= Your assignment =
Quote the entries below from the line with "[fromProvider], [fromService] and" through the line with "(e : value).", both ends included, and only those lines.

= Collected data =

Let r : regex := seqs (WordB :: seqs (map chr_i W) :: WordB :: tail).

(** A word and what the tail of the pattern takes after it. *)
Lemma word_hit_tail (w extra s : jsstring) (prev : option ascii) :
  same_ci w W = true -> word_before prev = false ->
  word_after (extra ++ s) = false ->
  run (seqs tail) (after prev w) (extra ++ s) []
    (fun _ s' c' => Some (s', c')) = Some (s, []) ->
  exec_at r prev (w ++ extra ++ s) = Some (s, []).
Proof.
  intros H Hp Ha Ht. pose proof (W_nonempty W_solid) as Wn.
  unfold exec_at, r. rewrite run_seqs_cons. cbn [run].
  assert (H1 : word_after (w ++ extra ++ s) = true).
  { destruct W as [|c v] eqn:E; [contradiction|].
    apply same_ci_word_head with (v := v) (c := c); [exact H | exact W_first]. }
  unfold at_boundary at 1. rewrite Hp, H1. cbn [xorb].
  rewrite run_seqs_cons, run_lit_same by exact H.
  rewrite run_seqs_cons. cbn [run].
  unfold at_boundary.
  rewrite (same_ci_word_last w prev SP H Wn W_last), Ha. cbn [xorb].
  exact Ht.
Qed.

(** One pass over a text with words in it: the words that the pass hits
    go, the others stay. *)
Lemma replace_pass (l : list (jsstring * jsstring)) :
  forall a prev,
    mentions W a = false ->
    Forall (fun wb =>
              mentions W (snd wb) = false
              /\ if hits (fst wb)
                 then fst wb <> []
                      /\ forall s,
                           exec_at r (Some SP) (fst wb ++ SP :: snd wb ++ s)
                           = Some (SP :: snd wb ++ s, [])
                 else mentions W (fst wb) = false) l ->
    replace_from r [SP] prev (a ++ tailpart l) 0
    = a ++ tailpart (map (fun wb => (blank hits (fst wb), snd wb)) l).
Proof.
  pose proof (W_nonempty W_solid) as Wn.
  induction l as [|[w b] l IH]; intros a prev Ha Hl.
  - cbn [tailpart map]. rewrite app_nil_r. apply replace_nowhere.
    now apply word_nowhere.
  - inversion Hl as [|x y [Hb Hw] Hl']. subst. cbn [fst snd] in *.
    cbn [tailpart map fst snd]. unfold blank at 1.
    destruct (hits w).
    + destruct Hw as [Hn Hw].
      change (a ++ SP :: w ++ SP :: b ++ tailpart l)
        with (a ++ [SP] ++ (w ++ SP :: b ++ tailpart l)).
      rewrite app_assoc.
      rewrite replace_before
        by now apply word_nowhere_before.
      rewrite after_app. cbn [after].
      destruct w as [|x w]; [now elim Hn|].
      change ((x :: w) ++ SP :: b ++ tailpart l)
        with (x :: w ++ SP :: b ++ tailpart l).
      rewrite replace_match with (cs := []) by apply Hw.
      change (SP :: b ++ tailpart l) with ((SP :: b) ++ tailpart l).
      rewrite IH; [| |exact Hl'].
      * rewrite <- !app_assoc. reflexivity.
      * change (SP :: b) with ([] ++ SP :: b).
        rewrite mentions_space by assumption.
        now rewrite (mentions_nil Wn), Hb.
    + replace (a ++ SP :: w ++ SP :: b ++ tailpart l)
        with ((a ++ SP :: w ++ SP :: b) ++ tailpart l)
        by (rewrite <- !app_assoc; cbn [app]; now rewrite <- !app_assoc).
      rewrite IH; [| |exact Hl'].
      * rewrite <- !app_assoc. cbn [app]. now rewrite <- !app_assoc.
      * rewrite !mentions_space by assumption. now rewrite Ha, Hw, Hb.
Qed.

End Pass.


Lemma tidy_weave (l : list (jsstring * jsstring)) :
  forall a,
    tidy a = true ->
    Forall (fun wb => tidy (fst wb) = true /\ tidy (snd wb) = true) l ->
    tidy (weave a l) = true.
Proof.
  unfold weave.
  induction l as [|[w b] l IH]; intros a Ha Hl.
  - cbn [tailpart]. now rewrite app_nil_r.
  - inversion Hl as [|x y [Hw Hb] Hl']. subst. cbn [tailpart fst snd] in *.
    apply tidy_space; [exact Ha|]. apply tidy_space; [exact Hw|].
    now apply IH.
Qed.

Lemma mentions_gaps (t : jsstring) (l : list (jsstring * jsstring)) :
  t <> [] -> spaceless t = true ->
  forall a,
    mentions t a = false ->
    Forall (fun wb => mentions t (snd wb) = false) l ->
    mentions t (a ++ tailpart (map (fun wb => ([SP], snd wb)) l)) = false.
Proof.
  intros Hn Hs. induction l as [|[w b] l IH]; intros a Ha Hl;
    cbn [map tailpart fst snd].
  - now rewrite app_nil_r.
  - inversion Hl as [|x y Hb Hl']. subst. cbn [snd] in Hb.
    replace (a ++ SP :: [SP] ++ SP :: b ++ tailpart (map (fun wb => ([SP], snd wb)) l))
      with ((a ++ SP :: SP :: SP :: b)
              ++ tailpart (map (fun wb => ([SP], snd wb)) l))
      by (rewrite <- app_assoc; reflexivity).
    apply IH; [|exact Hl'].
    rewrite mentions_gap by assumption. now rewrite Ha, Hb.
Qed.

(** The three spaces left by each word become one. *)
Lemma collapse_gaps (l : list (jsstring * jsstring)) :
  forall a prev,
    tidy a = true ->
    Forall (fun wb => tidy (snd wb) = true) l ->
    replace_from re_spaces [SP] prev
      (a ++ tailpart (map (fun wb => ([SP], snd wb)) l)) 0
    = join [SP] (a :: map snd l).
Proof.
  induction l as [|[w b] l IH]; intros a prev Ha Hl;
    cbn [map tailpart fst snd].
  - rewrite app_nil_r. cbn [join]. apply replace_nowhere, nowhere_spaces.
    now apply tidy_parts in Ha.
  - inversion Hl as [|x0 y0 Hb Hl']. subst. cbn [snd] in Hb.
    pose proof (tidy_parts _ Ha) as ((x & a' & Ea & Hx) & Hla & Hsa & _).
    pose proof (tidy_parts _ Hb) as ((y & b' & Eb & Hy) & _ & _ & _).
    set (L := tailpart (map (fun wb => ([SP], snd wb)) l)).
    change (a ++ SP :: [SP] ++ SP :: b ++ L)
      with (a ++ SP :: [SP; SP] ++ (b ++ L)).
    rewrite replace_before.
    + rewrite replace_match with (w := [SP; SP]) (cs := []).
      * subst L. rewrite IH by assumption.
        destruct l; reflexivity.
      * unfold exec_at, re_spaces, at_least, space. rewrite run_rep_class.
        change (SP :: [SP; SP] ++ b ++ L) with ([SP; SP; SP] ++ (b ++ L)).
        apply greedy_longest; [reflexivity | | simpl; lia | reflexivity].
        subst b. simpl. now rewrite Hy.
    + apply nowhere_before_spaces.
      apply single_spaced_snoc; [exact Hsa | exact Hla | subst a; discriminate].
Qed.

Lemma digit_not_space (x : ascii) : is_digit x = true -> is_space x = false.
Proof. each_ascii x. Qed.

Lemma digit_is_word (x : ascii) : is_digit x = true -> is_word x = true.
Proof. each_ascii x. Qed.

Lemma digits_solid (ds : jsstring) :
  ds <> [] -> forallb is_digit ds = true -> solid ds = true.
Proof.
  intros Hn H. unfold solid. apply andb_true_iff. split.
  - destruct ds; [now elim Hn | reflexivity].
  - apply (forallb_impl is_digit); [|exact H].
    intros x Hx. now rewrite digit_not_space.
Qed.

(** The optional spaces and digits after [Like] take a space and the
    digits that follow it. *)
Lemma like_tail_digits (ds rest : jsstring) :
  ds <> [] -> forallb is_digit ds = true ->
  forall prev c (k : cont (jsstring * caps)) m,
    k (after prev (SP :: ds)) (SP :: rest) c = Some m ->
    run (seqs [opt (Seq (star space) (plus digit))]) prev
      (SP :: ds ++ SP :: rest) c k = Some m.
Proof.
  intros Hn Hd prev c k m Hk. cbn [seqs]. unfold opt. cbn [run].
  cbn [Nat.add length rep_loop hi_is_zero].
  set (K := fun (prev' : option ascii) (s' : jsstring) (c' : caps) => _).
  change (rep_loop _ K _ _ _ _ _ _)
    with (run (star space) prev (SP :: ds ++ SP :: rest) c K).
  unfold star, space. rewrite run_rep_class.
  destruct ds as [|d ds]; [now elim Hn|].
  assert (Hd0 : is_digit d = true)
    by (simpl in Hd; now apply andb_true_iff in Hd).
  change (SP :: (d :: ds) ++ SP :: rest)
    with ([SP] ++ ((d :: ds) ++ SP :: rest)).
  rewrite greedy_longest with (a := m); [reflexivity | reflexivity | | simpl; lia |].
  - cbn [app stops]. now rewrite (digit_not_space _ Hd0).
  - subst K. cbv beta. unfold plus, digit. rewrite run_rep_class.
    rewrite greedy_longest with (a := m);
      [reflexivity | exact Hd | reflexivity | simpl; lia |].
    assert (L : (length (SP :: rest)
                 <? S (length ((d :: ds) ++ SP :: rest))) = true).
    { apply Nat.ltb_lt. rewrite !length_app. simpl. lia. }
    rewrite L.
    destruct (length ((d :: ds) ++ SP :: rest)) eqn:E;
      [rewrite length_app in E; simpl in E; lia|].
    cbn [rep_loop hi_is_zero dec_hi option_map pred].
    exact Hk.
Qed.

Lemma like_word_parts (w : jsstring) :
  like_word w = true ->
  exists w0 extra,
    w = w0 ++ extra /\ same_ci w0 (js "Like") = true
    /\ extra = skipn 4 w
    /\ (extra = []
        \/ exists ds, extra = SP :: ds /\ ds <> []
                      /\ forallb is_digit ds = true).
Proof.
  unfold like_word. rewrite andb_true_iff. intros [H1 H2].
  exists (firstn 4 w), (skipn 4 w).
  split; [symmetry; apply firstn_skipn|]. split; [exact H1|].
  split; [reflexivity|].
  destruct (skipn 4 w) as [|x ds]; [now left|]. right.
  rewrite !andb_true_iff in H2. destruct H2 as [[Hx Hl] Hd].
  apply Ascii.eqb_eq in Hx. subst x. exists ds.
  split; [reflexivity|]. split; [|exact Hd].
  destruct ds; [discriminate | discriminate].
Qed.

==

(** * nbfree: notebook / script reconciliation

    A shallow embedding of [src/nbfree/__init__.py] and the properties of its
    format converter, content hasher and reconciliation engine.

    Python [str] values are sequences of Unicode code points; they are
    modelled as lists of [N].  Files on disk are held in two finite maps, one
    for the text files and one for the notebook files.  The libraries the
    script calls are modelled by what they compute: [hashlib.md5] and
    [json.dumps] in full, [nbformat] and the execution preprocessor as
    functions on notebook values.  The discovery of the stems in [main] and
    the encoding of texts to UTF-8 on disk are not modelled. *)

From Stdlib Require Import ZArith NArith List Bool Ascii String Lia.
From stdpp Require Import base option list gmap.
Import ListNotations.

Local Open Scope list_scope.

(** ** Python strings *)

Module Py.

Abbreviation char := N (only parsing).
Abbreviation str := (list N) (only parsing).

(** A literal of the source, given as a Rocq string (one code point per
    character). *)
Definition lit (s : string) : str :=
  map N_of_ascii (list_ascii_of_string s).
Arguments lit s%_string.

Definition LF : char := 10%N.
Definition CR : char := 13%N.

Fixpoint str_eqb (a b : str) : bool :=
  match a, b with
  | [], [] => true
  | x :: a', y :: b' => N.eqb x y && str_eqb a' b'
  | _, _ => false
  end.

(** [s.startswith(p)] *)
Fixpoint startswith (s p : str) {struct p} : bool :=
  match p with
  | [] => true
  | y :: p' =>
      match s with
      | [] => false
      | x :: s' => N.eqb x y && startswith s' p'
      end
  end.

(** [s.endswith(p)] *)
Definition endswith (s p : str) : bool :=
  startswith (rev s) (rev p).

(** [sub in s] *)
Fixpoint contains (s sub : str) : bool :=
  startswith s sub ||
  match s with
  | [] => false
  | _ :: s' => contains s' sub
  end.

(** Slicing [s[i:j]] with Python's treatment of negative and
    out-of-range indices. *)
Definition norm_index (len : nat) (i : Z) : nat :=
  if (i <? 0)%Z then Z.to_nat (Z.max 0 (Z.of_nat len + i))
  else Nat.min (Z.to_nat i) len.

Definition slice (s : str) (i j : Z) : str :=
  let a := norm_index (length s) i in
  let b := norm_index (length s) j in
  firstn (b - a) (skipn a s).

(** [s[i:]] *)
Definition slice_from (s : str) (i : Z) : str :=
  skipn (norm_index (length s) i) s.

* * *

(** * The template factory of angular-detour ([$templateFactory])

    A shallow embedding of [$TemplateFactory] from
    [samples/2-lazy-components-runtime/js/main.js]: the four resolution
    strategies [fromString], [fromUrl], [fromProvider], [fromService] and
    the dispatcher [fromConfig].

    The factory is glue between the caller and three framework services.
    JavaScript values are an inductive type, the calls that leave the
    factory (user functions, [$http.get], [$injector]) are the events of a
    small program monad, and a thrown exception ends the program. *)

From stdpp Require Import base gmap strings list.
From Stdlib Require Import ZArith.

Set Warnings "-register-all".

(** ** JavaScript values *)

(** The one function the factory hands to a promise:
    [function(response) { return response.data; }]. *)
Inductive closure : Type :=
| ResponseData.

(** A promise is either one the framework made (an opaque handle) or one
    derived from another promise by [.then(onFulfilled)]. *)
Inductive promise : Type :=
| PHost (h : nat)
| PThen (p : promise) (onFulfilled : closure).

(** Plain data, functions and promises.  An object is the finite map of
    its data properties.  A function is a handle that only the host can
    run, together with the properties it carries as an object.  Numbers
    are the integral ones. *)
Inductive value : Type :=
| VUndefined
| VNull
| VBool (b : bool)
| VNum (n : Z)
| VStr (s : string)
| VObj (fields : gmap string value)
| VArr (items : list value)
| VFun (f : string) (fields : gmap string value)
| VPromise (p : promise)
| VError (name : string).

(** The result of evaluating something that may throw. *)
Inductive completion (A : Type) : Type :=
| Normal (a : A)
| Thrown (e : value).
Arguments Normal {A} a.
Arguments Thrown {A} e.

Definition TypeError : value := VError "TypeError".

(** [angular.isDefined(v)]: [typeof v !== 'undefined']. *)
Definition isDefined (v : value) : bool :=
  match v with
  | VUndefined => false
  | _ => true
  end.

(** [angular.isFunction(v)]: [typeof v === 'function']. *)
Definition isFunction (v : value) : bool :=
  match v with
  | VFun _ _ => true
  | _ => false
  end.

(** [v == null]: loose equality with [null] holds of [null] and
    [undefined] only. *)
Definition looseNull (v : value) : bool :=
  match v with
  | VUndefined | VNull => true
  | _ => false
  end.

= Answer to the problem =
    strategies [fromString], [fromUrl], [fromProvider], [fromService] and
    the dispatcher [fromConfig].

    The factory is glue between the caller and three framework services.
    JavaScript values are an inductive type, the calls that leave the
    factory (user functions, [$http.get], [$injector]) are the events of a
    small program monad, and a thrown exception ends the program. *)

From stdpp Require Import base gmap strings list.
From Stdlib Require Import ZArith.

Set Warnings "-register-all".

(** ** JavaScript values *)

(** The one function the factory hands to a promise:
    [function(response) { return response.data; }]. *)
Inductive closure : Type :=
| ResponseData.

(** A promise is either one the framework made (an opaque handle) or one
    derived from another promise by [.then(onFulfilled)]. *)
Inductive promise : Type :=
| PHost (h : nat)
| PThen (p : promise) (onFulfilled : closure).

(** Plain data, functions and promises.  An object is the finite map of
    its data properties.  A function is a handle that only the host can
    run, together with the properties it carries as an object.  Numbers
    are the integral ones. *)
Inductive value : Type :=
| VUndefined
| VNull
| VBool (b : bool)
| VNum (n : Z)
| VStr (s : string)
| VObj (fields : gmap string value)
| VArr (items : list value)
| VFun (f : string) (fields : gmap string value)
| VPromise (p : promise)
| VError (name : string).

(** The result of evaluating something that may throw. *)
Inductive completion (A : Type) : Type :=
| Normal (a : A)
| Thrown (e : value).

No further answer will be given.